Aunque algunas de estas composiciones invoquen la aparente inocencia de una naturaleza muerta integrada solamente por un cacharro y una fruta –austeridad que recuerda a Fortunato Lacámera, aunque Waissman mencione a Roberto Rossi, otro insuperable en el género–, la incerteza del dibujo, el magma de grafías en el que la sustancia del motivo central parece deshacerse y el negro del plano de apoyo que contamina con su penumbra al resto de los elementos, hace pensar en lo inasible de la condición de los seres expresado en las cosas.
Entre las más de mil tintas realizadas podría hacerse una clasificación en la que los bodegones abarcarían cientos. Entre ellos hay uno en el que se entrevé una suerte de jarrón floreado, cuyos contornos están en proceso de desintegración en el espacio dorado que lo envuelve. Es factible conjeturar en este tratamiento la intención de hacer aparecer un objeto cotidiano traspasado por un clima metafísico, de tenor semejante a la experiencia que el artista tuvo contemplando La última cenade Leonardo Da Vinci durante su último viaje a Europa. Frente a ella se sintió interpelado por la potencia sagrada de la escena representada, pero además encontró que el deterioro que ha sufrido el mural, el desleimiento de las figuras y las texturas erosionadas que lo cubren, se convirtieron en un plus artístico que enriquece a la obra.

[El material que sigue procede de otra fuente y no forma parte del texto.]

Lemma digit_range a d : digit a = Some d → 0 ≤ d ≤ 9.
Proof. unfold digit. destruct (Z.leb_spec 48 (Z.of_N (Ascii.N_of_ascii a))), (Z.leb_spec (Z.of_N (Ascii.N_of_ascii a)) 57); cbn; try done. intros [= <-]. lia. Qed.
Lemma digit_char_ok d : 0 ≤ d ≤ 9 → digit (digit_char d) = Some d.
Proof.
  intros Hd. unfold digit, digit_char. rewrite Ascii.N_ascii_embedding by lia. rewrite Z2N.id by lia.
  destruct (Z.leb_spec 48 (48 + d)); [|lia]. destruct (Z.leb_spec (48 + d) 57); [|lia]. cbn. f_equal. lia.
Qed.
Lemma parse_digits_app max acc s t : parse_digits max acc (s +:+ t) = (n ← parse_digits max acc s; parse_digits max n t).
Proof. revert acc. induction s as [|a s IH]; intros acc; [done|]. rewrite str_app_cons. cbn. destruct (digit a) as [d|]; [|done]. cbn. destruct (_ && _); [|done]. apply IH. Qed.
Lemma parse_digits_range max acc s n : 0 ≤ acc ≤ max → parse_digits max acc s = Some n → acc ≤ n ≤ max.
Proof.
  revert acc. induction s as [|a s IH]; intros acc Ha; cbn; [intros [= <-]; lia|]. destruct (digit a) as [d|] eqn:Ed; [|done]. cbn. apply digit_range in Ed.
  destruct (Z.leb_spec (acc * 10) max), (Z.leb_spec (acc * 10 + d) max); cbn; try done. intros Hn. apply IH in Hn; lia.
Qed.
Lemma parse_digits_one max acc d : 0 ≤ d ≤ 9 → acc * 10 + d ≤ max → parse_digits max acc (String (digit_char d) "") = Some (acc * 10 + d).
Proof.
  intros Hd Hle. cbn [parse_digits]. rewrite digit_char_ok by done. cbn [mbind option_bind].
  destruct (Z.leb_spec (acc * 10) max); [|lia]. destruct (Z.leb_spec (acc * 10 + d) max); [done|lia].
Qed.
Lemma parse_show_digits max fuel n : 0 ≤ n ≤ max → n < 10 ^ Z.of_nat fuel → (0 < fuel)%nat → parse_digits max 0 (show_digits fuel n) = Some n.
Proof.
  revert n. induction fuel as [|fuel IH]; intros n Hn Hlt Hf; [lia|]. cbn [show_digits]. rewrite parse_digits_app.
  pose proof (Z.div_mod n 10 ltac:(lia)). pose proof (Z.mod_pos_bound n 10 ltac:(lia)).
  assert ((if n <? 10 then Some 0 else Some (n `div` 10)) = parse_digits max 0 (if n <? 10 then "" else show_digits fuel (n `div` 10))) as <-.
  { destruct (Z.ltb_spec n 10) as [|Hge]; [done|]. rewrite IH; [done|lia| |].
    - replace (Z.of_nat (S fuel)) with (Z.succ (Z.of_nat fuel)) in Hlt by lia. rewrite Z.pow_succ_r in Hlt by lia. lia.
    - destruct fuel; [|lia]. cbn in Hlt. lia. }
  destruct (Z.ltb_spec n 10) as [Hlt10|Hge]; cbn [mbind option_bind]; rewrite parse_digits_one by lia; f_equal; [rewrite Z.mod_small by lia; lia|lia].
Qed.
(** What a printed number starts with and does not contain. *)
Definition is_digits (s : string) : Prop := ∀ c, digit c = None → contains c s = false.
Lemma show_is_digits fuel n : 0 ≤ n → is_digits (show_digits fuel n).
Proof.
  intros Hn c Hc. revert n Hn. induction fuel as [|fuel IH]; intros n Hn; [done|]. cbn [show_digits]. rewrite contains_app. pose proof (Z.mod_pos_bound n 10 ltac:(lia)).
  assert (contains c (if n <? 10 then "" else show_digits fuel (n `div` 10)) = false) as ->.
  { destruct (n <? 10); [done|]. apply IH. apply Z.div_pos; lia. }
  cbn. rewrite orb_false_r. apply bool_decide_false. intros <-. rewrite digit_char_ok in Hc by lia. done.
Qed.
Lemma show_cons n : ∃ d s, show n = String (digit_char d) s ∧ (0 ≤ n → 0 ≤ d ≤ 9).
Proof.
  assert (∀ fuel m, 0 ≤ m → ∃ d s, show_digits (S fuel) m = String (digit_char d) s ∧ 0 ≤ d ≤ 9) as Hgen.
  { induction fuel as [|fuel IH]; intros m Hm; cbn [show_digits]; pose proof (Z.mod_pos_bound m 10 ltac:(lia)).
    - exists (m `mod` 10), "". destruct (m <? 10); split; [done|lia|done|lia].
    - destruct (m <? 10); [exists (m `mod` 10), ""; split; [done|lia]|]. destruct (IH (m `div` 10)) as (d & s & E & Hd); [apply Z.div_pos; lia|]. cbn [show_digits] in E. rewrite E. cbn. by eexists d, _. }
  destruct (decide (0 ≤ n)) as [Hn|Hn]; [destruct (Hgen 19%nat n Hn) as (d & s & E & Hd); by exists d, s|].
  unfold show. cbn [show_digits]. destruct (Z.ltb_spec n 10); [|lia]. cbn. by eexists _, _.
Qed.
Lemma show_not_char n c : 0 ≤ n → digit c = None → ∃ a s, show n = String a s ∧ a ≠ c.
Proof.
  intros Hn Hc. destruct (show_cons n) as (d & s & E & Hd). exists (digit_char d), s. split; [done|]. intros <-. rewrite digit_char_ok in Hc by auto. done.
Qed.
Lemma parse_unsigned_show bits n : 0 ≤ bits ≤ 64 → 0 ≤ n < 2 ^ bits → parse_unsigned bits (show n) = Some n.
Proof.
  intros Hb Hn. destruct (show_not_char n "+"%char) as (a & s & E & Ha); [lia|done|]. unfold parse_unsigned. rewrite E. rewrite bool_decide_false by done. rewrite <-E. unfold show.
  pose proof (Z.pow_le_mono_r 2 bits 64 ltac:(lia) ltac:(lia)). apply parse_show_digits; [lia| |lia]. change (10 ^ Z.of_nat 20) with 100000000000000000000. lia.
Qed.
Lemma parse_signed_show bits n : 1 ≤ bits ≤ 64 → - 2 ^ (bits - 1) ≤ n < 2 ^ (bits - 1) → parse_signed bits (show_signed n) = Some n.
Proof.
  intros Hb Hn. pose proof (Z.pow_le_mono_r 2 (bits - 1) 63 ltac:(lia) ltac:(lia)). unfold show_signed, parse_signed. destruct (Z.ltb_spec n 0) as [Hneg|Hpos].
  - rewrite bool_decide_false, bool_decide_true by done. destruct (show_cons (- n)) as (d & s & E & _). rewrite E. cbn [String.eqb]. rewrite <-E. unfold show.
    rewrite parse_show_digits; [cbn; f_equal; lia|lia| |lia]. change (10 ^ Z.of_nat 20) with 100000000000000000000. lia.
  - destruct (show_not_char n "+"%char) as (a & s & E & Ha); [lia|done|]. destruct (show_not_char n "-"%char) as (a' & s' & E' & Ha'); [lia|done|]. rewrite E. rewrite E in E'. injection E' as <- <-.
    rewrite !bool_decide_false by done. rewrite <-E. unfold show. apply parse_show_digits; [lia| |lia]. change (10 ^ Z.of_nat 20) with 100000000000000000000. lia.
Qed.
Lemma parse_unsigned_range bits s n : 0 ≤ bits → parse_unsigned bits s = Some n → 0 ≤ n < 2 ^ bits.
Proof.
  intros Hb. pose proof (Z.pow_pos_nonneg 2 bits ltac:(lia) Hb). unfold parse_unsigned. destruct s as [|a s]; [done|]. repeat case_match; try done; intros Hn%parse_digits_range; lia.
Qed.
Lemma parse_signed_range bits s n : 1 ≤ bits → parse_signed bits s = Some n → - 2 ^ (bits - 1) ≤ n < 2 ^ (bits - 1).
Proof.
  intros Hb. pose proof (Z.pow_pos_nonneg 2 (bits - 1) ltac:(lia) ltac:(lia)). unfold parse_signed. destruct s as [|a s]; [done|].
  case_bool_decide; [case_match; [done|]; intros Hn%parse_digits_range; lia|]. case_bool_decide; [case_match; [done|]|intros Hn%parse_digits_range; lia].
  intros (m & Em & ->)%fmap_Some. change (parse_digits (2 ^ (bits - 1)) 0 s = Some m) in Em. apply parse_digits_range in Em; lia.
Qed.

(** * 64-bit floating point *)

#[local] Open Scope string_scope.
#[local] Open Scope Z_scope.

Definition f64 : Type := spec_float.
Definition f64_add : f64 → f64 → f64 := SFadd 53 1024.
Definition f64_sub : f64 → f64 → f64 := SFsub 53 1024.
Definition f64_mul : f64 → f64 → f64 := SFmul 53 1024.
Definition f64_div : f64 → f64 → f64 := SFdiv 53 1024.
Definition f64_sqrt : f64 → f64 := SFsqrt 53 1024.
Definition f64_lt : f64 → f64 → bool := SFltb.
Definition f64_le : f64 → f64 → bool := SFleb.
Definition f64_eq : f64 → f64 → bool := SFeqb.

(** [n as f64] for an integer, and [x as usize]. *)
Definition f64_of (n : Z) : f64 := binary_normalize 53 1024 n 0 false.
Definition f64_to_usize (x : f64) : Z :=
  match x with
  | S754_nan | S754_zero _ | S754_infinity true | S754_finite true _ _ => 0
  | S754_infinity false => 2 ^ 64 - 1
  | S754_finite false m e => Z.min (2 ^ 64 - 1) (Z.shiftl (Z.pos m) e)
  end.
(* ===== verification/OptionsShow.v ===== *)
(** * Values of options that are printed and read back *)

From Stdlib Require Import Ascii.
From S2P Require Import Prelude Conversions RustStd Options OptionsTheorems.
#[local] Open Scope string_scope.
#[local] Open Scope Z_scope.

(** ** Sizes *)

Lemma is_digits_cons a s : is_digits (String a s) → (∃ d, digit a = Some d) ∧ is_digits s.
Proof.
  intros Hd. split.
  - destruct (digit a) as [d|] eqn:Ea; [by exists d|]. specialize (Hd a Ea). cbn in Hd. by rewrite bool_decide_true in Hd.
  - intros c Hc. specialize (Hd c Hc). cbn in Hd. by apply orb_false_iff in Hd as [_ ?].
Qed.
Lemma show_digits_ok n : 0 ≤ n → is_digits (show n).
Proof. intros Hn. by apply show_is_digits. Qed.
Lemma digit_code a d : digit a = Some d → Z.of_N (N_of_ascii a) = 48 + d ∧ 0 ≤ d ≤ 9.
Proof.
  unfold digit. destruct (Z.leb_spec 48 (Z.of_N (N_of_ascii a))), (Z.leb_spec (Z.of_N (N_of_ascii a)) 57); cbn; try done. intros [= <-]. lia.
Qed.
Lemma digit_lowercase a d : digit a = Some d → lowercase a = a.
Proof.
  intros [Ha Hd]%digit_code. unfold lowercase. destruct (N.leb_spec 65 (N_of_ascii a)); [lia|done].
Qed.
Lemma digit_not_letter a d : digit a = Some d → is_alphabetic a = false.
Proof.
  intros Ha. unfold is_alphabetic. rewrite (digit_lowercase a d Ha). apply digit_code in Ha as [Ha Hd]. destruct (N.leb_spec 97 (N_of_ascii a)); [lia|done].
Qed.
Lemma lowercase_digits s : is_digits s → to_lowercase s = s.
Proof.
  induction s as [|a s IH]; [done|]. intros [[d Ha] Hs]%is_digits_cons. cbn. by rewrite (digit_lowercase a d Ha), IH.
Qed.
Lemma lowercase_app s t : to_lowercase (s +:+ t) = to_lowercase s +:+ to_lowercase t.
Proof. induction s as [|a s IH]; [done|]. rewrite str_app_cons. cbn. by rewrite IH. Qed.
Lemma unsnoc_app s c : unsnoc (s +:+ String c "") = Some (s, c).
Proof. induction s as [|a s IH]; [done|]. rewrite str_app_cons. cbn. by rewrite IH. Qed.
Lemma unsnoc_digits s : is_digits s → match unsnoc s with Some (_, c) => is_alphabetic c = false | None => True end.
Proof.
  induction s as [|a s IH]; [done|]. intros [[d Ha] Hs]%is_digits_cons. cbn. specialize (IH Hs). destruct (unsnoc s) as [[s' c]|]; [done|]. by eapply digit_not_letter.
Qed.
Lemma parse_size_show n : is_usize n → parse_size (show n) = Some n.
Proof.
  intros Hn. pose proof (show_digits_ok n ltac:(apply Hn)) as Hd. unfold parse_size. rewrite lowercase_digits by done. pose proof (unsnoc_digits _ Hd) as Hu.
  assert (parse_unsigned 64 (show n) = Some n) as Hp by (apply parse_unsigned_show; [lia|done]). destruct (unsnoc (show n)) as [[s c]|]; [by rewrite Hu|done].
Qed.

(** The unit that a letter stands for. *)
Definition unit_of (c : ascii) : option Z :=
  if bool_decide (c = "k"%char ∨ c = "K"%char) then Some (2 ^ 10) else if bool_decide (c = "m"%char ∨ c = "M"%char) then Some (2 ^ 20)
  else if bool_decide (c = "g"%char ∨ c = "G"%char) then Some (2 ^ 30) else if bool_decide (c = "t"%char ∨ c = "T"%char) then Some (2 ^ 40) else None.
Definition ALLOCATION_SMOOTH_FACTOR : f64 := f64_decimal false 95 (-2).
Definition COLLECTION_SMOOTH_FACTOR : f64 := f64_decimal false 5 (-1).
Definition TUNING_FACTOR : f64 := f64_decimal false 2 (-1).
Definition smooth (prev : option f64) (cur factor : f64) : f64 :=
  match prev with Some p => f64_add (f64_mul p factor) (f64_mul cur (f64_sub (f64_of 1) factor)) | None => cur end.
(** The square root of the balancer, [e as usize]. *)
Definition extra_pages (s : MemBalancerStats) (live : Z) : Z :=
  let alloc_mem := smooth (allocation_pages_prev s) (allocation_pages s) ALLOCATION_SMOOTH_FACTOR in
  let alloc_time := smooth (allocation_time_prev s) (allocation_time s) ALLOCATION_SMOOTH_FACTOR in
  let gc_mem := smooth (collection_pages_prev s) (collection_pages s) COLLECTION_SMOOTH_FACTOR in
  let gc_time := smooth (collection_time_prev s) (collection_time s) COLLECTION_SMOOTH_FACTOR in
  let nonzero x := negb (f64_eq x (f64_of 0)) in
  let e :=
    if nonzero alloc_mem && nonzero gc_mem && nonzero alloc_time && nonzero gc_time
    then f64_sqrt (f64_div (f64_div (f64_mul (f64_of live) (f64_div alloc_mem alloc_time)) TUNING_FACTOR) (f64_div gc_mem gc_time))
    else f64_sqrt (f64_mul (f64_of live) (f64_of 4096)) in
  f64_to_usize e.
Definition next_stats (s : MemBalancerStats) : MemBalancerStats :=
  {| allocation_pages_prev := Some (allocation_pages s); allocation_time_prev := Some (allocation_time s);
     collection_pages_prev := Some (collection_pages s); collection_time_prev := Some (collection_time s);
     allocation_pages := f64_of 0; allocation_time := f64_of 0; collection_pages := f64_of 0; collection_time := f64_of 0;
     gc_start_time := gc_start_time s; gc_end_time := gc_end_time s; gc_release_live_pages := gc_release_live_pages s; gc_end_live_pages := gc_end_live_pages s |}.
Definition compute_new_heap_limit (t : MemBalancerTrigger) (live extra_reserve : Z) (s : MemBalancerStats) : res MemBalancerTrigger :=
  let optimal_heap := live +u extra_pages s live +u extra_reserve +u pending_pages t in
  new_heap ← clamp optimal_heap (min_heap_pages t) (max_heap_pages t);
  Val {| min_heap_pages := min_heap_pages t; max_heap_pages := max_heap_pages t; current_heap_pages := new_heap; pending_pages := pending_pages t; stats := next_stats s |}.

Sobre esta base concibió la serie que hoy presenta, que responde a un complejo compuesto de emociones, certezas, anhelos, creencias y temores, dando sustancia humana a la profesión de fe en el arte como instrumento sensible de penetración del mundo. Concluyó que no es necesario separar la escoria del arrabio, sino que, por el contrario, fundidos en el crisol de la labor pictórica, se puede obtener la sustancia comprensiva que nos anime a la trascendencia, a asomarnos, pese a nuestras debilidades, a los abismos de lo sublime.